* Exercise description
Reproduce exactly the lines of the material beneath, from the line that contains "parent and of" to the line that contains "Lemma non_nil_None args", both included, and no other lines.

- Opening Delimiter -

Definition cache_clear : M state unit :=
  modify (with_lookup_cache (fun _ => [])).

Definition _lookup_shard_id (table key : string) : M state (option Z) :=
  fun s =>
    let p := (table, key) in
    match OrderedDict.get p (lookup_cache s) with
    | Some r =>
        (Ok r, with_lookup_cache
                 (fun m => default m (OrderedDict.move_to_end p m)) s)
    | None =>
        let r := idx s !! p in
        (Ok r, with_lookup_cache
                 (fun m => let m := OrderedDict.set p r m in
                           if LOOKUP_CACHE_SIZE <? Z.of_nat (length m)
                           then tail m else m) s)
    end.

Definition with_cache (f : gmap string (gmap string value) ->
                           gmap string (gmap string value)) (sh : Shard) :=
  {| conn := conn sh; _cache := f (_cache sh); _dirty := _dirty sh;
     _last_size := _last_size sh |}.
Definition with_dirty (f : list (string * gset string) ->
                           list (string * gset string)) (sh : Shard) :=
  {| conn := conn sh; _cache := _cache sh; _dirty := f (_dirty sh);
     _last_size := _last_size sh |}.
Definition with_conn (c : Sqlite.conn) (sh : Shard) :=
  {| conn := c; _cache := _cache sh; _dirty := _dirty sh;
     _last_size := _last_size sh |}.
Definition with_last_size (z : Z) (sh : Shard) :=
  {| conn := conn sh; _cache := _cache sh; _dirty := _dirty sh;
     _last_size := z |}.
(** C3. Within one [Destroy] on an instance that is [Started] or [Stopped],
    the deletions asked of the cluster are the first [k] of: the Pod, the
    instance's other resources, the resources of each sidecar in order.
    Every deletion before the last one asked went through. Either the call
    returns nil, all of them were asked and went through, and the state is
    [Destroyed]; or it returns an error, the last deletion asked is one that
    failed, nothing after it was asked, and no state was flipped. *)
Theorem Destroy_steps_in_order (w : World) (i : loc) (inst : Instance) :
  instances w !! i = Some inst ->
  state inst = Started \/ state inst = Stopped ->
  live (instances w) (sidecars inst) ->
  let steps := plan (instances w) inst in
  exists res w' k,
    Destroy i w = Some (res, w') /\
    k <= List.length steps /\
    history w' = history w ++ take k steps /\
    (forall j op, j + 1 < k -> steps !! j = Some op ->
                  respond w (history w ++ take j steps) op = None) /\
    match res with
    | None =>
        k = List.length steps /\
        (forall j op, j < k -> steps !! j = Some op ->
                      respond w (history w ++ take j steps) op = None) /\
        state_at w' i = Some Destroyed
    | Some _ =>
        (exists op e, 0 < k /\ steps !! (k - 1) = Some op /\
                      respond w (history w ++ take (k - 1) steps) op = Some e) /\
        instances w' = instances w
    end.
Proof.
  intros Hi Hst Hlive steps.
  pose proof (Destroy_attempt w i inst Hi Hst Hlive) as HD. cbn zeta in HD.
  destruct (attempt_prefix (respond w) (history w) steps)
    as (k & Hk & Hh & Hpre & Hres).
  fold steps in HD.
  destruct ((attempt (respond w) (history w) steps).2) as [e|].
  - destruct HD as [err HD].
    exists (Some err), (set_history w (attempt (respond w) (history w) steps).1), k.
    split; [exact HD|]. split; [exact Hk|]. split; [exact Hh|]. split; [exact Hpre|].
    split; [|reflexivity].
    destruct Hres as (op & Hpos & Hop & Hfail). by exists op, e.
  - exists None,
      (set_history (set_instances w (destroyed (instances w) i inst))
                   (attempt (respond w) (history w) steps).1), k.
    split; [exact HD|]. split; [exact Hk|]. split; [exact Hh|]. split; [exact Hpre|].
    destruct Hres as [Hlen Hall]. split; [exact Hlen|]. split; [exact Hall|].
    unfold state_at. cbn. by apply destroyed_state_self.
Qed.

(** C2, as the code has it. On a parent that is [Started] or [Stopped], a
    [Destroy] that returns nil leaves the parent and every sidecar in state
    [Destroyed]. A [Destroy] that returns an error leaves the state of the
    parent and of every sidecar as it was; and when the Pod and the parent's
    resources are deleted and the deletion of some sidecar's resources
    fails, [Destroy] does return an error, [ErrDestroyingResourcesForSidecars]
    around the cause. *)
Theorem Destroy_cascade (w : World) (i : loc) (inst : Instance) :
  instances w !! i = Some inst ->
  state inst = Started \/ state inst = Stopped ->
  live (instances w) (sidecars inst) ->
  exists res w',
    Destroy i w = Some (res, w') /\
    match res with
    | None =>
        state_at w' i = Some Destroyed /\
        (forall s, s ∈ sidecars inst -> state_at w' s = Some Destroyed)
    | Some _ => instances w' = instances w
    end /\
    (forall e,
        let h := history w ++ [DeletePod (k8sName inst)] in
        respond w (history w) (DeletePod (k8sName inst)) = None ->
        respond w h (DeleteResources (k8sName inst)) = None ->
        (attempt (respond w) (h ++ [DeleteResources (k8sName inst)])
           (List.map DeleteResources (names_of (instances w) (sidecars inst)))).2
        = Some e ->
        res = Some (coded "DestroyingResourcesForSidecars" [k8sName inst] (Some e))).
Proof.
  intros Hi Hst Hlive.
  rewrite (Destroy_eq w i inst Hi Hst Hlive). cbn zeta.
  destruct (respond w (history w) (DeletePod (k8sName inst))) as [e1|].
  { eexists _, _. split; [reflexivity|]. split; [reflexivity|]. intros; discriminate. }
  destruct (respond w (history w ++ [DeletePod (k8sName inst)])
              (DeleteResources (k8sName inst))) as [e2|].
  { eexists _, _. split; [reflexivity|]. split; [reflexivity|]. intros; discriminate. }
  destruct (attempt _ _ _) as [h' [e3|]]; cbn [fst snd].
  - eexists _, _. split; [reflexivity|]. split; [reflexivity|].
    intros e _ _ [= <-]. reflexivity.
  - eexists _, _. split; [reflexivity|]. split; [|intros; discriminate].
    unfold state_at. cbn. split.
    + by apply destroyed_state_self.
    + intros s Hs. apply destroyed_state_sidecar; [done|].
      unfold live in Hlive. rewrite Forall_forall in Hlive. by apply Hlive.
Qed.

(** *** The batch *)

Lemma non_nil_Some p args : non_nil (Some p :: args) = p :: non_nil args.
Proof. reflexivity. Qed.

Lemma non_nil_None args : non_nil (None :: args) = non_nil args.
Proof. reflexivity. Qed.

Lemma destroys_cons_inv p l w w' :
  destroys (p :: l) w w' ->
  exists w1, Destroy p w = Some (None, w1) /\ destroys l w1 w'.
Proof. intros H. inversion H; subst. eauto. Qed.

Lemma destroy_each_nil args w w' :
  destroy_each args w = Some (None, w') <-> destroys (non_nil args) w w'.
Proof.
  revert w. induction args as [|[p|] args IH]; intros w.
  - cbn. unfold ret. split.
    + intros [= <-]. constructor.
    + intros H. by inversion H.
  - cbn [destroy_each]. rewrite non_nil_Some.
    unfold bind. destruct (Destroy p w) as [[[e|] w1]|] eqn:HD.
    + split; [discriminate|].
      intros (w2 & HD2 & _)%destroys_cons_inv. congruence.
    + rewrite IH. split.
      * intros H. by econstructor.
      * intros (w2 & HD2 & H)%destroys_cons_inv.
        assert (w1 = w2) as -> by congruence. done.
    + split; [discriminate|].
      intros (w2 & HD2 & _)%destroys_cons_inv. congruence.
  - cbn [destroy_each]. rewrite non_nil_None. apply IH.
Qed.

Lemma destroy_each_err args w err w' :
  destroy_each args w = Some (Some err, w') <->
  exists pre p post w1,
    args = pre ++ Some p :: post /\
    destroys (non_nil pre) w w1 /\
    Destroy p w1 = Some (Some err, w').
Proof.
  revert w. induction args as [|[p|] args IH]; intros w.
  - cbn. unfold ret. split; [discriminate|].
    intros (pre & p & post & w1 & Hargs & _). by destruct pre.
  - cbn [destroy_each]. unfold bind.
    destruct (Destroy p w) as [[[e|] w1]|] eqn:HD.
    + split.
      * intros [= <- <-]. exists [], p, args, w.
        split; [done|]. split; [constructor|done].
      * intros (pre & q & post & w2 & Hargs & Hpre & Hq).
        destruct pre as [|a pre]; cbn in Hargs;
          [injection Hargs as -> -> | injection Hargs as <- ->].
        -- inversion Hpre; subst. unfold ret. congruence.
        -- rewrite non_nil_Some in Hpre.
           apply destroys_cons_inv in Hpre as (w3 & HD3 & _). congruence.
    + rewrite IH. split.
      * intros (pre & q & post & w2 & -> & Hpre & Hq).
        exists (Some p :: pre), q, post, w2. split; [done|]. split; [|done].
        rewrite non_nil_Some. by econstructor.
      * intros (pre & q & post & w2 & Hargs & Hpre & Hq).
        destruct pre as [|a pre]; cbn in Hargs;
          [injection Hargs as -> -> | injection Hargs as <- ->].
        -- inversion Hpre; subst. congruence.
        -- rewrite non_nil_Some in Hpre.
           apply destroys_cons_inv in Hpre as (w3 & HD3 & Hpre).
           assert (w1 = w3) as -> by congruence.
           by exists pre, q, post, w2.
    + split; [discriminate|].
      intros (pre & q & post & w2 & Hargs & Hpre & Hq).
      destruct pre as [|a pre]; cbn in Hargs;
          [injection Hargs as -> -> | injection Hargs as <- ->].
      * inversion Hpre; subst. congruence.
      * rewrite non_nil_Some in Hpre.
        apply destroys_cons_inv in Hpre as (w3 & HD3 & _). congruence.
  - cbn [destroy_each]. rewrite IH. split.
    + intros (pre & q & post & w2 & -> & Hpre & Hq).
      by exists (None :: pre), q, post, w2.
    + intros (pre & q & post & w2 & Hargs & Hpre & Hq).
      destruct pre as [|a pre]; cbn in Hargs; [discriminate|].
      injection Hargs as <- ->.
      by exists pre, q, post, w2.
Qed.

- Closing Delimiter -

* Your response
    parent and of every sidecar as it was; and when the Pod and the parent's
    resources are deleted and the deletion of some sidecar's resources
    fails, [Destroy] does return an error, [ErrDestroyingResourcesForSidecars]
    around the cause. *)
Theorem Destroy_cascade (w : World) (i : loc) (inst : Instance) :
  instances w !! i = Some inst ->
  state inst = Started \/ state inst = Stopped ->
  live (instances w) (sidecars inst) ->
  exists res w',
    Destroy i w = Some (res, w') /\
    match res with
    | None =>
        state_at w' i = Some Destroyed /\
        (forall s, s ∈ sidecars inst -> state_at w' s = Some Destroyed)
    | Some _ => instances w' = instances w
    end /\
    (forall e,
        let h := history w ++ [DeletePod (k8sName inst)] in
        respond w (history w) (DeletePod (k8sName inst)) = None ->
        respond w h (DeleteResources (k8sName inst)) = None ->
        (attempt (respond w) (h ++ [DeleteResources (k8sName inst)])
           (List.map DeleteResources (names_of (instances w) (sidecars inst)))).2
        = Some e ->
        res = Some (coded "DestroyingResourcesForSidecars" [k8sName inst] (Some e))).
Proof.
  intros Hi Hst Hlive.
  rewrite (Destroy_eq w i inst Hi Hst Hlive). cbn zeta.
  destruct (respond w (history w) (DeletePod (k8sName inst))) as [e1|].
  { eexists _, _. split; [reflexivity|]. split; [reflexivity|]. intros; discriminate. }
  destruct (respond w (history w ++ [DeletePod (k8sName inst)])
              (DeleteResources (k8sName inst))) as [e2|].
  { eexists _, _. split; [reflexivity|]. split; [reflexivity|]. intros; discriminate. }
  destruct (attempt _ _ _) as [h' [e3|]]; cbn [fst snd].
  - eexists _, _. split; [reflexivity|]. split; [reflexivity|].
    intros e _ _ [= <-]. reflexivity.
  - eexists _, _. split; [reflexivity|]. split; [|intros; discriminate].
    unfold state_at. cbn. split.
    + by apply destroyed_state_self.
    + intros s Hs. apply destroyed_state_sidecar; [done|].
      unfold live in Hlive. rewrite Forall_forall in Hlive. by apply Hlive.
Qed.

(** *** The batch *)

Lemma non_nil_Some p args : non_nil (Some p :: args) = p :: non_nil args.
Proof. reflexivity. Qed.

Lemma non_nil_None args : non_nil (None :: args) = non_nil args.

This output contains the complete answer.